Hamill has known Fisher for the better part of 40 years; after all, he started out playing her twin brother in the epic Star Wars saga back in 1975. Forty years is an awfully long time to make memories with someone, and Hamill was not only friends with Fisher, but also with her Singin' In The Rain mom, Reynolds. Hamill shared his personal memories with Entertainment Weekly of his two friends and his unique relationship with them:
I felt like I didn’t want to do this, that it was too soon to talk about Carrie, and then came the double-whammy of Debbie Reynolds going as well. It’s just unimaginable. I’m sure there is a long list of people who knew Carrie better than I did, but that said, our relationship was unique. It was special. We were in the garage band that hit it big and had all these hit albums. Then we split up and went on our merry way.
Carrie Fisher's relationship with her famous mother was, in itself, essentially a character of its own. Her book and adapted screenplay, Postcards From The Edge, were based on her life as the daughter of a famous, talented woman who seemed rather larger than life. Fisher told Entertainment Weekly at the time of the movie's release:
I wrote about a mother actress and a daughter actress. I'm not shocked that people think it's about me and my mother. It's easier for them to think I have no imagination for language, just a tape recorder with endless batteries.
For her part, Reynolds supported her daughter's writing even when it could have been uncomfortable for her. Which was just the sort of relationship these two confident "mothering" women shared, according to Hamill:
They were both really mothering types, both opinionated and determined. Carrie’s mom was like everybody’s mom. If you were in her house, Debbie was your mother. She gave you advice, and fixed your collar, and said, ‘Why did you wear a brown belt with black shoes?’

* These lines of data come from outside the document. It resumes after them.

Lemma Y_usb_summary_unfold usb argc s s1 :
  load_device_list usb s = (Ok tt, s1) ->
  Y_usb_summary usb argc s =
  match summary_loop usb (S (Z.to_nat (dev_count s1))) 0 s1 with
  | (Ok _, s2) =>
      (Ok tt,
       set_stack (YNil :: stack (snd (free_dev_list s2)))
         (snd (free_dev_list s2)))
  | (Raised msg, s2) => (Raised msg, s2)
  | (Undefined, s2) => (Undefined, s2)
  end.
Proof.
  intros Hload. unfold Y_usb_summary.
  rewrite bind_eq, Hload, bind_eq. unfold get at 1. rewrite bind_eq.
  destruct (summary_loop _ _ _ _) as [[[] | msg |] s2]; try reflexivity.
  rewrite bind_eq, free_dev_list_run. reflexivity.
Qed.



(** ** Transfers: results that are not failures *)

(** X19.  The calling context only matters for failures: a control, bulk
    or interrupt transfer whose native result is not negative returns
    normally with that result on top of the stack, in subroutine context
    as well. *)
Theorem X19_successful_transfer_returns_its_status
  (usb : libusb) (q : transfer_request) (s : state) :
  reaches_native q ->
  0 <= native_result usb (calls s) q ->
  fst (issue usb q s) = Ok tt
  /\ head (stack (snd (issue usb q s)))
     = Some (YInt (native_result usb (calls s) q)).
Proof.
  intros Hq Hpos.
  destruct q as [a | k argc a]; cbn [issue native_result] in *.
  - destruct Hq as (size & Hsize & Hlen).
    rewrite (control_transfer_run usb a s size Hsize). cbv zeta.
    destruct (size <? Z.land (ca_length a) 65535) eqn:E; [lia |].
    destruct (control_status usb (calls s) a <? 0) eqn:En; [lia |].
    split; reflexivity.
  - destruct Hq as (size & Hsize & Hvalid & Hoff).
    rewrite (transfer_run k usb argc a s size Hvalid Hsize). cbv zeta.
    destruct (transfer_offset argc a <? ta_length a) eqn:E; [| lia].
    destruct (fst (transfer_reply k usb (calls s) a (transfer_offset argc a))
              <? 0) eqn:En; [lia |].
    split; reflexivity.
Qed.

Lemma X19_witness :
  fst (issue zero_status_usb (Control (control_request 8 true)) initial_state)
  = Ok tt
  /\ head (stack (snd (issue zero_status_usb
                         (Control (control_request 8 true)) initial_state)))
     = Some (YInt 0).
Proof.
  apply (X19_successful_transfer_returns_its_status zero_status_usb
           (Control (control_request 8 true)) initial_state).
  - exists 10. split; [apply ten_bytes_size | vm_compute; discriminate].
  - vm_compute. discriminate.
Defined.

(** ** Invariants of a session

    A property of the state that survives the few operations touching the
    context or the device list, that ignores the interpreter side of the
    state and that survives the logging of a plain native call, is kept
    by every built-in. *)

Section Invariant.

Variable I : state -> Prop.
Variable usb : libusb.
Variable yget_global : string -> Z.

Hypothesis I_frame :
  forall s s',
    calls s' = calls s -> dev_count s' = dev_count s ->
    dev_list_id s' = dev_list_id s -> ctx s' = ctx s ->
    I s -> I s'.
Hypothesis I_log :
  forall c s, plain_call c = true -> I s -> I (set_calls (calls s ++ [c]) s).
Hypothesis I_free : keeps I free_dev_list.
Hypothesis I_load : keeps I (load_device_list usb).
Hypothesis I_debug : forall argc level, keeps I (Y_usb_debug usb argc level).
Hypothesis I_finalize : keeps I finalize.

Lemma keeps_ret {A : Type} (a : A) : keeps I (ret a).
Proof. intros s Hs. exact Hs. Qed.

Lemma keeps_bind {A B : Type} (m : M A) (k : A -> M B) :
  keeps I m -> (forall a, keeps I (k a)) -> keeps I (bind m k).
Proof.
  intros Hm Hk s Hs. rewrite bind_eq. specialize (Hm s Hs).
  destruct (m s) as [[a | msg |] s1]; cbn [snd] in *; [| assumption ..].
  now apply Hk.
Qed.

Lemma keeps_get {A : Type} (f : state -> A) : keeps I (get f).
Proof. intros s Hs. exact Hs. Qed.

Lemma keeps_y_error {A : Type} msg : keeps I (@y_error A msg).
Proof. intros s Hs. exact Hs. Qed.

Lemma keeps_out_of_bounds {A : Type} : keeps I (@out_of_bounds A).
Proof. intros s Hs. exact Hs. Qed.

Lemma keeps_failure {A : Type} reason code : keeps I (@failure A reason code).
Proof. intros s Hs. unfold failure. destruct reason as [[| c r] |]; exact Hs. Qed.

Lemma keeps_when b m : keeps I m -> keeps I (when b m).
Proof. intros Hm. destruct b; [exact Hm | apply keeps_ret]. Qed.

Lemma keeps_log c : plain_call c = true -> keeps I (log c).
Proof. intros Hc s Hs. now apply I_log. Qed.

(** The interpreter side. *)
Lemma keeps_ypush v : keeps I (ypush v).
Proof. intros s Hs. now apply (I_frame s). Qed.

Lemma keeps_fprintf l : keeps I (fprintf l).
Proof. intros s Hs. now apply (I_frame s). Qed.

Lemma keeps_update_obj f : keeps I (update_obj f).
Proof.
  intros s Hs. unfold update_obj.
  destruct (stack s) as [| [| | | | o] rest]; try exact Hs.
  now apply (I_frame s).
Qed.

Lemma keeps_store_data k v : keeps I (store_data k v).
Proof.
  intros s Hs. unfold store_data.
  destruct (stack s) as [| [| | | dims data | ] rest]; try exact Hs.
  destruct (_ && _); [| exact Hs]. now apply (I_frame s).
Qed.

Lemma keeps_yput_global index iarg : keeps I (yput_global index iarg).
Proof.
  intros s Hs. unfold yput_global.
  destruct (stack s !! iarg); [| exact Hs]. now apply (I_frame s).
Qed.

Lemma keeps_yarg_drop n : keeps I (yarg_drop n).
Proof. intros s Hs. now apply (I_frame s). Qed.

Lemma keeps_dev_list_at i : keeps I (dev_list_at i).
Proof.
  intros s Hs. unfold dev_list_at. rewrite bind_eq. cbn [get].
  destruct (i <? 0); [exact Hs |].
  destruct (dev_list s !! Z.to_nat i); exact Hs.
Qed.

(** The native side. *)
Lemma keeps_libusb_ref_device dev : keeps I (libusb_ref_device dev).
Proof.
  apply keeps_bind; [now apply keeps_log | intros _; apply keeps_ret].
Qed.

Lemma keeps_libusb_open dev : keeps I (libusb_open dev).
Proof.
  apply keeps_bind; [now apply keeps_log | intros _; apply keeps_ret].
Qed.

Lemma keeps_libusb_get_device_descriptor dev :
  keeps I (libusb_get_device_descriptor dev).
Proof.
  apply keeps_bind; [now apply keeps_log | intros _; apply keeps_ret].
Qed.

Lemma keeps_get_string_descriptor h index length :
  keeps I (get_string_descriptor usb h index length).
Proof.
  intros s Hs.
  unfold get_string_descriptor, libusb_get_string_descriptor_ascii.
  destruct (usb_get_string_descriptor_ascii _ _ _ _ _). cbn [snd].
  now apply I_log.
Qed.

Lemma keeps_libusb_control_transfer h t r v i l o :
  keeps I (libusb_control_transfer usb h t r v i l o).
Proof. intros s Hs. now apply I_log. Qed.

Lemma keeps_libusb_bulk_transfer h e o l t :
  keeps I (libusb_bulk_transfer usb h e o l t).
Proof. intros s Hs. now apply I_log. Qed.

Lemma keeps_libusb_interrupt_transfer h e o l t :
  keeps I (libusb_interrupt_transfer usb h e o l t).
Proof. intros s Hs. now apply I_log. Qed.

(** Walk through a built-in, one action at a time. *)
Ltac keep_with known :=
  repeat first
    [ known
    | apply keeps_ret | apply keeps_get | apply keeps_y_error
    | apply keeps_out_of_bounds | apply keeps_failure
    | apply keeps_ypush | apply keeps_fprintf | apply keeps_update_obj
    | apply keeps_store_data | apply keeps_yput_global
    | apply keeps_yarg_drop | apply keeps_dev_list_at
    | apply keeps_libusb_ref_device | apply keeps_libusb_open
    | apply keeps_libusb_get_device_descriptor
    | apply keeps_get_string_descriptor
    | apply keeps_libusb_control_transfer
    | apply keeps_libusb_bulk_transfer
    | apply keeps_libusb_interrupt_transfer
    | apply I_free | apply I_load | apply I_debug | apply I_finalize
    | apply keeps_log; reflexivity
    | apply keeps_when
    | apply keeps_bind; [| intros ?]
    | match goal with
      | |- keeps _ (if ?b then _ else _) => destruct b
      | |- keeps _ (match ?r with (_, _) => _ end) => destruct r
      | |- keeps _ (match ?o with Some _ => _ | None => _ end) => destruct o
      end ].
Ltac keep := keep_with fail.

Lemma keeps_get_string h index : keeps I (get_string usb h index).
Proof. unfold get_string, libusb_close. keep. Qed.
(* ===== verification/Outcome.v ===== *)
(** * Effects: results, exceptions, undefined behaviour and loops

    A C++ routine that mutates a state of type [S] and returns an [A] is a
    function [S → outcome S A].  An exception keeps the state reached when it
    was thrown, so that a handler sees the mutations done before the throw.
    [UB] stands for undefined behaviour (an out-of-bounds access, a dangling
    iterator), [Diverge] for a loop that used up its fuel, and [Killed] for a
    process that a signal ended: the program installs no handler and masks no
    signal, so the default action of [SIGPIPE] applies. *)

From S2P Require Import Prelude.

(** The [std::exception] classes the program throws, with their [what()]. *)
Inductive exn :=
  | invalid_argument (what : string)
  | runtime_error (what : string)
  | length_error (what : string)
  | out_of_range (what : string)
  | system_error (what : string).

#[export] Instance exn_eq_dec : EqDecision exn.
Proof. solve_decision. Defined.

Definition exn_what (e : exn) : string :=
  match e with
  | invalid_argument w | runtime_error w | length_error w | out_of_range w
  | system_error w => w
  end.

Inductive outcome (S A : Type) :=
  | Ok (s : S) (a : A)
  | Throw (s : S) (e : exn)
  | UB
  | Diverge
  | Killed (s : S).

Arguments Ok {S A} s a.
Arguments Throw {S A} s e.
Arguments UB {S A}.
Arguments Diverge {S A}.
Arguments Killed {S A} s.

Definition M (S A : Type) : Type := S → outcome S A.

Definition ret {S A} (a : A) : M S A := λ s, Ok s a.

Definition bind {S A B} (m : M S A) (k : A → M S B) : M S B := λ s,
  match m s with
  | Ok s' a => k a s'
  | Throw s' e => Throw s' e
  | UB => UB
  | Diverge => Diverge
  | Killed s' => Killed s'
  end.

Definition throw {S A} (e : exn) : M S A := λ s, Throw s e.
Definition undefined {S A} : M S A := λ _, UB.
Definition get {S} : M S S := λ s, Ok s s.
Definition gets {S A} (f : S → A) : M S A := λ s, Ok s (f s).
Definition put {S} (s : S) : M S unit := λ _, Ok s tt.
Definition modify {S} (f : S → S) : M S unit := λ s, Ok (f s) tt.

(** [try { m } catch (const std::exception& e) { h e }] *)
Definition try_catch {S A} (m : M S A) (h : exn → M S A) : M S A := λ s,
  match m s with
  | Throw s' e => h e s'
  | o => o
  end.

(** A value that is missing only when the code's behaviour is undefined. *)
Definition or_ub {S A} (o : option A) : M S A :=
  match o with Some a => ret a | None => undefined end.

(** A pure computation that may throw. *)
Definition or_throw {S A} (r : exn + A) : M S A :=
  match r with inr a => ret a | inl e => throw e end.

(** Run a computation on a part of the state. *)
Definition zoom {S T A} (g : S → T) (p : T → S → S) (m : M T A) : M S A := λ s,
  match m (g s) with
  | Ok t a => Ok (p t s) a
  | Throw t e => Throw (p t s) e
  | UB => UB
  | Diverge => Diverge
  | Killed t => Killed (p t s)
  end.

(** [while (cond) body] with fuel for the number of tests of [cond]. *)
Fixpoint while {S} (fuel : nat) (cond : S → bool) (body : M S unit) : M S unit := λ s,
  match fuel with
  | O => Diverge
  | Datatypes.S f => if cond s then bind body (λ _, while f cond body) s else Ok s tt
  end.

(** The same for a body that may [break]. *)
Inductive ctl := Next | Break.

Fixpoint while_brk {S} (fuel : nat) (cond : S → bool) (body : M S ctl) : M S unit := λ s,
  match fuel with
  | O => Diverge
  | Datatypes.S f =>
      if cond s then
        bind body (λ c, match c with Next => while_brk f cond body | Break => ret tt end) s
      else Ok s tt
  end.

(** [for (x : l) body(x)] *)
Fixpoint for_each {S A} (l : list A) (body : A → M S unit) : M S unit :=
  match l with
  | [] => ret tt
  | x :: l' => bind (body x) (λ _, for_each l' body)
  end.

Declare Scope effect_scope.
Delimit Scope effect_scope with eff.
Notation "x <- m ;; k" := (bind m (λ x, k))
  (at level 100, m at next level, right associativity, only parsing) : effect_scope.
Notation "m ;;; k" := (bind m (λ _, k))
  (at level 100, right associativity, only parsing) : effect_scope.
#[global] Open Scope effect_scope.

(** ** Laws used by the proofs *)

Lemma bind_Ok {S A B} (m : M S A) (k : A → M S B) s s' a :
  m s = Ok s' a → bind m k s = k a s'.
Proof. unfold bind. by intros ->. Qed.

Lemma bind_ret {S A B} (a : A) (k : A → M S B) s : bind (ret a) k s = k a s.
Proof. done. Qed.

Lemma bind_Throw {S A B} (m : M S A) (k : A → M S B) s s' e :
  m s = Throw s' e → bind m k s = Throw s' e.
Proof. unfold bind. by intros ->. Qed.

Lemma bind_Killed {S A B} (m : M S A) (k : A → M S B) s s' :
  m s = Killed s' → bind m k s = Killed s'.
Proof. unfold bind. by intros ->. Qed.

Lemma bind_assoc {S A B C} (m : M S A) (k : A → M S B) (h : B → M S C) s :
  bind (bind m k) h s = bind m (λ a, bind (k a) h) s.
Proof. unfold bind. by destruct (m s). Qed.

Lemma bind_inv_Ok {S A B} (m : M S A) (k : A → M S B) s s2 b :
  bind m k s = Ok s2 b → ∃ s1 a, m s = Ok s1 a ∧ k a s1 = Ok s2 b.
Proof. unfold bind. destruct (m s); naive_solver. Qed.

(** A loop whose body keeps an invariant and decreases a measure finishes
    within any fuel above the measure, in a state that satisfies the invariant
    and falsifies the condition. *)
Lemma while_total {S} (I : S → Prop) (μ : S → nat) (cond : S → bool) (body : M S unit) :
  (∀ s, I s → cond s = true → ∃ s', body s = Ok s' tt ∧ I s' ∧ (μ s' < μ s)%nat) →
  ∀ fuel s, I s → (μ s < fuel)%nat →
  ∃ s', while fuel cond body s = Ok s' tt ∧ I s' ∧ cond s' = false.
Proof.
  intros Hbody. induction fuel as [|fuel IH]; intros s HI Hlt; [lia|]. simpl.
  destruct (cond s) eqn:Hc; [|by eauto].
  destruct (Hbody s HI Hc) as (s' & Hs' & HI' & Hm).
  rewrite (bind_Ok _ _ _ _ _ Hs'). apply IH; [done|lia].
Qed.

Lemma for_each_app {S A} (l k : list A) (body : A → M S unit) s :
  for_each (l ++ k) body s = bind (for_each l body) (λ _, for_each k body) s.
Proof.
  revert s. induction l as [|x l IH]; intros s; simpl; [done|].
  unfold bind. destruct (body x s); [|done..]. rewrite IH. done.
Qed.
(** ** Consequences of a complete index *)

Lemma spec_orders_abs b : spec_orders (abs b) = elem <$> all_nodes b.
Proof. unfold spec_orders, all_nodes. simpl. by rewrite fmap_app. Qed.

Lemma spec_resting_node id b :
  spec_resting id (abs b) ↔ ∃ n, n ∈ all_nodes b ∧ id_ (elem n) = id.
Proof.
  unfold spec_resting. rewrite spec_orders_abs, list_elem_of_fmap. setoid_rewrite list_elem_of_fmap. naive_solver.
Qed.

Lemma indexed_lookup id b : book_ok b → book_indexed b →
  is_Some (order_map_ b !! id) ↔ spec_resting id (abs b).
Proof.
  intros Hok Hix. rewrite spec_resting_node. split.
  - intros [loc Hl]. destruct (bo_index _ Hok _ _ Hl) as (n & ? & ? & _). eauto.
  - intros (n & Hn & <-). rewrite (Hix _ Hn). eauto.
Qed.

(** Under a complete index ids are unique. *)
Lemma indexed_id_inj b n n' : book_ok b → book_indexed b →
  n ∈ all_nodes b → n' ∈ all_nodes b → id_ (elem n) = id_ (elem n') → n = n'.
Proof.
  intros Hok Hix Hn Hn' Heq. apply (NoDup_fmap_inj addr (all_nodes b)); [apply Hok|done..|].
  pose proof (Hix _ Hn) as H1. pose proof (Hix _ Hn') as H2. rewrite Heq in H1.
  assert (loc_of n = loc_of n') as Hl by congruence. by injection Hl.
Qed.

Lemma removed_indexed n b b' : book_ok b → book_indexed b → n ∈ all_nodes b →
  removed n b b' → book_indexed b'.
Proof.
  intros Hok Hix Hn Hrm x. rewrite (removed_nodes _ _ _ Hrm), drop_addr_elem.
  intros [Hne Hx]. rewrite (rm_map _ _ _ Hrm), lookup_delete_ne; [by apply Hix|].
  intros Heq. apply Hne. f_equal. by eapply indexed_id_inj.
Qed.

Lemma drop_addr_id n l :
  (∀ x, x ∈ l → id_ (elem x) = id_ (elem n) ↔ addr x = addr n) →
  elem <$> drop_addr (addr n) l = drop_id (id_ (elem n)) (elem <$> l).
Proof.
  unfold drop_addr, drop_id. induction l as [|x l IH]; intros H; [done|].
  specialize (IH ltac:(set_solver)). pose proof (H x ltac:(set_solver)) as Hx.
  rewrite fmap_cons. destruct (decide (addr x = addr n)).
  - rewrite !filter_cons_False by naive_solver. done.
  - rewrite !filter_cons_True by naive_solver. rewrite fmap_cons. by rewrite IH.
Qed.

Lemma removed_abs n b b' : book_ok b → book_indexed b → n ∈ all_nodes b →
  removed n b b' → abs b' = spec_cancel (id_ (elem n)) (abs b).
Proof.
  intros Hok Hix Hn Hrm. unfold abs, spec_cancel. simpl.
  rewrite (rm_bids _ _ _ Hrm), (rm_asks _ _ _ Hrm).
  assert (∀ x, x ∈ all_nodes b → id_ (elem x) = id_ (elem n) ↔ addr x = addr n) as Hinj.
  { intros x Hx. split; intros Heq.
    - f_equal. by eapply indexed_id_inj.
    - do 2 f_equal. apply (NoDup_fmap_inj addr (all_nodes b)); [apply Hok|done..]. }
  unfold all_nodes in Hinj.
  rewrite !drop_addr_id; [done|intros; apply Hinj; set_solver..].
Qed.

Lemma drop_id_notin id l : id ∉ id_ <$> l → drop_id id l = l.
Proof.
  intros Ha. unfold drop_id. induction l as [|x l IH]; [done|].
  rewrite filter_cons_True by set_solver. rewrite IH; [done|set_solver].
Qed.

Lemma drop_id_insert_prio lt o l :
  id_ o ∉ id_ <$> l → drop_id (id_ o) (insert_prio lt o l) = l.
Proof.
  intros Hid. induction l as [|x l IH]; simpl.
  - unfold drop_id. by rewrite filter_cons_False by naive_solver.
  - destruct (lt _ _).
    + unfold drop_id at 1. rewrite filter_cons_False by naive_solver.
      by apply (drop_id_notin _ (x :: l)).
    + unfold drop_id. rewrite filter_cons_True by set_solver.
      f_equal. apply IH. set_solver.
Qed.

Lemma spec_cancel_add o sb : ¬ spec_resting (id_ o) sb →
  spec_cancel (id_ o) (spec_add o sb) = sb.
Proof.
  unfold spec_resting, spec_orders, spec_cancel, spec_add. destruct sb as [bids asks].
  rewrite fmap_app, elem_of_app. intros Hid.
  destruct (orderType_ o), (side_ o); simpl;
    rewrite ?drop_id_insert_prio by naive_solver; by rewrite ?drop_id_notin by naive_solver.
Qed.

And while Fisher might have been (affectionately) tough on her mom sometimes, Hamill knew it came from a deep well of love:
In many ways, Debbie was the optimist. She has a spring in her step and is really upbeat and has all the qualities you associate with her, and Carrie would be shuffling around in a bathrobe and slippers muttering under her breath. So cynical! It was a real Felix-and-Oscar disparity between their personalities, and yet in many, many ways they were alike. She was fiercely protective of her mother and her mother’s legacy.
After many tributes to both women online in the past few days, it was this loving eulogy from Hamill that seemed to really shine a light on Fisher and Reynolds. And what a tragedy it was to lose them.